**Requirement**
Below are the entries; give again exactly the lines from the one mentioning "map N_of_ascii (list_ascii_of_string s)." through the one mentioning "do k' <- f k;", inclusive.
══ The data ══
(** * saneyaml: load and dump over the YAML engine

    A shallow embedding of [src/attributecode/saneyaml.py] (Python 2) and of
    the part of the PyYAML engine its two entry points drive: the implicit
    tag resolver, the composer and the constructor tables on the load side,
    the representer tables, the serializer and the tag/style decisions of
    the emitter on the dump side.

    The character level of the engine (its scanner and the writer of the
    emitter) is not embedded.  Both halves meet at the engine's event
    interface, modelled by the type [presentation]: what the emitter decides
    to write for a node and what the parser reads back for it (explicit tag
    or none, scalar style, scalar text).  Only a reader for flat documents
    made of plain words is given, so that [load] can run on a text.

    Values are trees ([pyobj]); where it matters that one object is met
    twice, module [Sharing] gives them addresses and follows the engine's
    anchors and aliases. *)

From Stdlib Require Import ZArith NArith String Ascii List Bool Lia.
From Stdlib Require Import DecimalString.
From stdpp Require Import base option list strings gmap.

Local Open Scope string_scope.
Local Open Scope list_scope.
Set Warnings "-register-all".

(** ** Text *)

(** A unicode text is its sequence of code points. *)
Definition unicode := list N.

Definition u (s : string) : unicode :=
  map N_of_ascii (list_ascii_of_string s).

Definition LF : N := 10%N.
Definition SPACE : N := 32%N.

Definition char_in (c : N) (cs : unicode) : bool :=
  existsb (N.eqb c) cs.

Definition unicode_eqb (a b : unicode) : bool :=
  bool_decide (a = b).

Fixpoint startswith (p s : unicode) : bool :=
  match p, s with
  | [], _ => true
  | c :: p', d :: s' => N.eqb c d && startswith p' s'
  | _ :: _, [] => false
  end.

(** ** Outcomes of a call *)

(** [LoadError]: an exception leaves [yaml.load] (ComposerError,
    ConstructorError, TypeError, KeyError or AssertionError).  Which of them
    is not modelled: the engine resumes the bodies of its generator
    constructors after the enclosing call, so two failures may surface in
    another order than in the recursion of [construct_object] below. *)
Inductive exn :=
| LoadError
| RepresenterError
| UnicodeDecodeError.

(** [NotModelled] marks an input on which the call leaves the embedded part
    of the engine (an inherited constructor that is not embedded, a text
    outside the flat reader). *)
Inductive result (A : Type) :=
| Ok (a : A)
| Raise (e : exn)
| NotModelled.
Arguments Ok {A} a.
Arguments Raise {A} e.
Arguments NotModelled {A}.

Definition bind {A B} (r : result A) (k : A -> result B) : result B :=
  match r with
  | Ok a => k a
  | Raise e => Raise e
  | NotModelled => NotModelled
  end.

Notation "'do' x <- r ; k" := (bind r (fun x => k))
  (at level 10, x name, r at level 100, k at level 200).

Section Each.
Context {A B : Type} (f : A -> result B).

(** [[f(a) for a in l]], stopping at the first failure. *)
Fixpoint mapM (l : list A) : result (list B) :=
  match l with
  | [] => Ok []
  | a :: l' => do b <- f a; do bs <- mapM l'; Ok (b :: bs)
  end.

(** The same over the items of a mapping: key first, then value. *)
Fixpoint mapM_pairs (l : list (A * A)) : result (list (B * B)) :=
  match l with
  | [] => Ok []
  | (k, v) :: l' =>
      do k' <- f k; do v' <- f v; do rest <- mapM_pairs l';
      Ok ((k', v') :: rest)
  end.
End Each.

(** ** Regular expressions of the resolver *)

Module Regex.

Inductive regex :=
| Void
| Eps
| Range (lo hi : N)
| Seq (r1 r2 : regex)
| Alt (r1 r2 : regex)
| Star (r : regex).

Fixpoint nullable (r : regex) : bool :=
  match r with
  | Void => false
  | Eps => true
  | Range _ _ => false
  | Seq r1 r2 => nullable r1 && nullable r2
  | Alt r1 r2 => nullable r1 || nullable r2
  | Star _ => true
  end.

Fixpoint deriv (c : N) (r : regex) : regex :=
  match r with
  | Void => Void
  | Eps => Void
  | Range lo hi => if N.leb lo c && N.leb c hi then Eps else Void
  | Seq r1 r2 =>
      if nullable r1 then Alt (Seq (deriv c r1) r2) (deriv c r2)
      else Seq (deriv c r1) r2
  | Alt r1 r2 => Alt (deriv c r1) (deriv c r2)
  | Star r1 => Seq (deriv c r1) (Star r1)
  end.

(** Smart simplification keeps the derivatives small. *)
Fixpoint simp (r : regex) : regex :=
  match r with
  | Seq r1 r2 =>
      match simp r1, simp r2 with
      | Void, _ => Void
      | _, Void => Void
      | Eps, r2' => r2'
      | r1', r2' => Seq r1' r2'
      end
  | Alt r1 r2 =>
      match simp r1, simp r2 with
      | Void, r2' => r2'
      | r1', Void => r1'
      | r1', r2' => Alt r1' r2'
      end
  | _ => r
  end.

Fixpoint full_match (r : regex) (s : unicode) : bool :=
  match s with
  | [] => nullable r
  | c :: s' => full_match (simp (deriv c r)) s'
  end.

Definition chr (c : N) : regex := Range c c.
Definition opt (r : regex) : regex := Alt Eps r.
Definition plus (r : regex) : regex := Seq r (Star r).
Definition alts (rs : list regex) : regex := fold_right Alt Void rs.
Definition seqs (rs : list regex) : regex := fold_right Seq Eps rs.
Definition lit (s : string) : regex := seqs (map chr (u s)).
Definition set (s : string) : regex := alts (map chr (u s)).
Definition words (ws : list string) : regex := alts (map lit ws).

(** [re.match] of a pattern written [^(?:...)$]: the dollar also matches
    just before a line feed that ends the text. *)
Definition py_match (r : regex) (s : unicode) : bool :=
  full_match r s ||
  match List.rev s with
  | c :: rest => N.eqb c LF && full_match r (List.rev rest)
  | [] => false
  end.

End Regex.

(** ** The implicit resolver of the engine *)

Module Tag.
Definition str := "tag:yaml.org,2002:str".
Definition null := "tag:yaml.org,2002:null".
Definition bool := "tag:yaml.org,2002:bool".
Definition int := "tag:yaml.org,2002:int".
Definition float := "tag:yaml.org,2002:float".
Definition timestamp := "tag:yaml.org,2002:timestamp".
Definition binary := "tag:yaml.org,2002:binary".
Definition merge := "tag:yaml.org,2002:merge".
Definition value := "tag:yaml.org,2002:value".
Definition yaml := "tag:yaml.org,2002:yaml".
Definition seq := "tag:yaml.org,2002:seq".
Definition map := "tag:yaml.org,2002:map".
Definition omap := "tag:yaml.org,2002:omap".
Definition pairs := "tag:yaml.org,2002:pairs".
Definition set := "tag:yaml.org,2002:set".
(** The tag written at line 113 of saneyaml.py. *)
Definition boolean := "tag:yaml.org,2002:boolean".
End Tag.

Module Resolver.
Import Regex.

Definition digit := Range 48 57.
Definition digit_ := Alt digit (chr 95).
Definition sign := opt (set "-+").
Definition exponent := opt (seqs [set "eE"; set "-+"; plus digit]).
Definition sexagesimal := plus (seqs [chr 58; opt (Range 48 53); digit]).
Definition blank := Alt (chr 32) (chr 9).

(** yes|Yes|YES|no|No|NO|true|True|TRUE|false|False|FALSE|on|On|ON|off|Off|OFF *)
Definition bool_re : regex :=
  words ["yes"; "Yes"; "YES"; "no"; "No"; "NO";
         "true"; "True"; "TRUE"; "false"; "False"; "FALSE";
         "on"; "On"; "ON"; "off"; "Off"; "OFF"].

(** The float pattern of the engine (version 3 of PyYAML), one
    alternative per line of [alts]:
    sign? digit (digit|_)STAR dot (digit|_)STAR exponent?
    dot (digit|_)+ exponent?
    sign? digit (digit|_)STAR (colon [0-5]? digit)+ dot (digit|_)STAR
    sign? dot (inf|Inf|INF)
    dot (nan|NaN|NAN) *)
Definition float_re : regex :=
  alts [ seqs [sign; digit; Star digit_; chr 46; Star digit_; exponent];
         seqs [chr 46; plus digit_; exponent];
         seqs [sign; digit; Star digit_; sexagesimal; chr 46; Star digit_];
         seqs [sign; chr 46; words ["inf"; "Inf"; "INF"]];
         seqs [chr 46; words ["nan"; "NaN"; "NAN"]] ].

(** The int pattern: sign? 0b (0|1|_)+ ; sign? 0 ([0-7]|_)+ ;
    sign? (0 | [1-9] (digit|_)STAR) ; sign? 0x (hex|_)+ ;
    sign? [1-9] (digit|_)STAR (colon [0-5]? digit)+ *)
Definition int_re : regex :=
  alts [ seqs [sign; lit "0b"; plus (Alt (Range 48 49) (chr 95))];
         seqs [sign; chr 48; plus (Alt (Range 48 55) (chr 95))];
         seqs [sign; Alt (chr 48) (Seq (Range 49 57) (Star digit_))];
         seqs [sign; lit "0x";
               plus (alts [digit; Range 97 102; Range 65 70; chr 95])];
         seqs [sign; Range 49 57; Star digit_; sexagesimal] ].

Definition merge_re : regex := lit "<<".

(** ~ | null|Null|NULL | (empty) *)
Definition null_re : regex :=
  alts [chr 126; words ["null"; "Null"; "NULL"]; Eps].

(** The timestamp pattern: yyyy-dd-dd, or
    yyyy-d{1,2}-d{1,2} (T|t|blanks) d{1,2}:dd:dd (dot digitSTAR)?
    (blankSTAR (Z | sign d{1,2} (colon dd)?))? *)
Definition timestamp_re : regex :=
  let year := seqs [digit; digit; digit; digit] in
  let d2 := Seq digit digit in
  let d12 := Seq digit (opt digit) in
  alts [ seqs [year; chr 45; d2; chr 45; d2];
         seqs [year; chr 45; d12; chr 45; d12;
               Alt (set "Tt") (plus blank); d12;
               chr 58; d2; chr 58; d2;
               opt (Seq (chr 46) (Star digit));
               opt (seqs [Star blank;
                          Alt (chr 90)
                              (seqs [set "-+"; d12; opt (Seq (chr 58) d2)])])] ].

Definition value_re : regex := lit "=".
Definition yaml_re : regex := set "!&*".

Record implicit_resolver := {
  ir_tag : string;
  ir_regexp : regex;
  (** first characters under which the resolver is filed *)
  ir_first : unicode;
  (** filed under the empty text too *)
  ir_empty : bool;
}.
═══
**Your response**
  map N_of_ascii (list_ascii_of_string s).

Definition LF : N := 10%N.
Definition SPACE : N := 32%N.

Definition char_in (c : N) (cs : unicode) : bool :=
  existsb (N.eqb c) cs.

Definition unicode_eqb (a b : unicode) : bool :=
  bool_decide (a = b).

Fixpoint startswith (p s : unicode) : bool :=
  match p, s with
  | [], _ => true
  | c :: p', d :: s' => N.eqb c d && startswith p' s'
  | _ :: _, [] => false
  end.

(** ** Outcomes of a call *)

(** [LoadError]: an exception leaves [yaml.load] (ComposerError,
    ConstructorError, TypeError, KeyError or AssertionError).  Which of them
    is not modelled: the engine resumes the bodies of its generator
    constructors after the enclosing call, so two failures may surface in
    another order than in the recursion of [construct_object] below. *)
Inductive exn :=
| LoadError
| RepresenterError
| UnicodeDecodeError.

(** [NotModelled] marks an input on which the call leaves the embedded part
    of the engine (an inherited constructor that is not embedded, a text
    outside the flat reader). *)
Inductive result (A : Type) :=
| Ok (a : A)
| Raise (e : exn)
| NotModelled.
Arguments Ok {A} a.
Arguments Raise {A} e.
Arguments NotModelled {A}.

Definition bind {A B} (r : result A) (k : A -> result B) : result B :=
  match r with
  | Ok a => k a
  | Raise e => Raise e
  | NotModelled => NotModelled
  end.

Notation "'do' x <- r ; k" := (bind r (fun x => k))
  (at level 10, x name, r at level 100, k at level 200).

Section Each.
Context {A B : Type} (f : A -> result B).

(** [[f(a) for a in l]], stopping at the first failure. *)
Fixpoint mapM (l : list A) : result (list B) :=
  match l with
  | [] => Ok []
  | a :: l' => do b <- f a; do bs <- mapM l'; Ok (b :: bs)
  end.

(** The same over the items of a mapping: key first, then value. *)
Fixpoint mapM_pairs (l : list (A * A)) : result (list (B * B)) :=
  match l with
  | [] => Ok []
  | (k, v) :: l' =>
      do k' <- f k; do v' <- f v; do rest <- mapM_pairs l';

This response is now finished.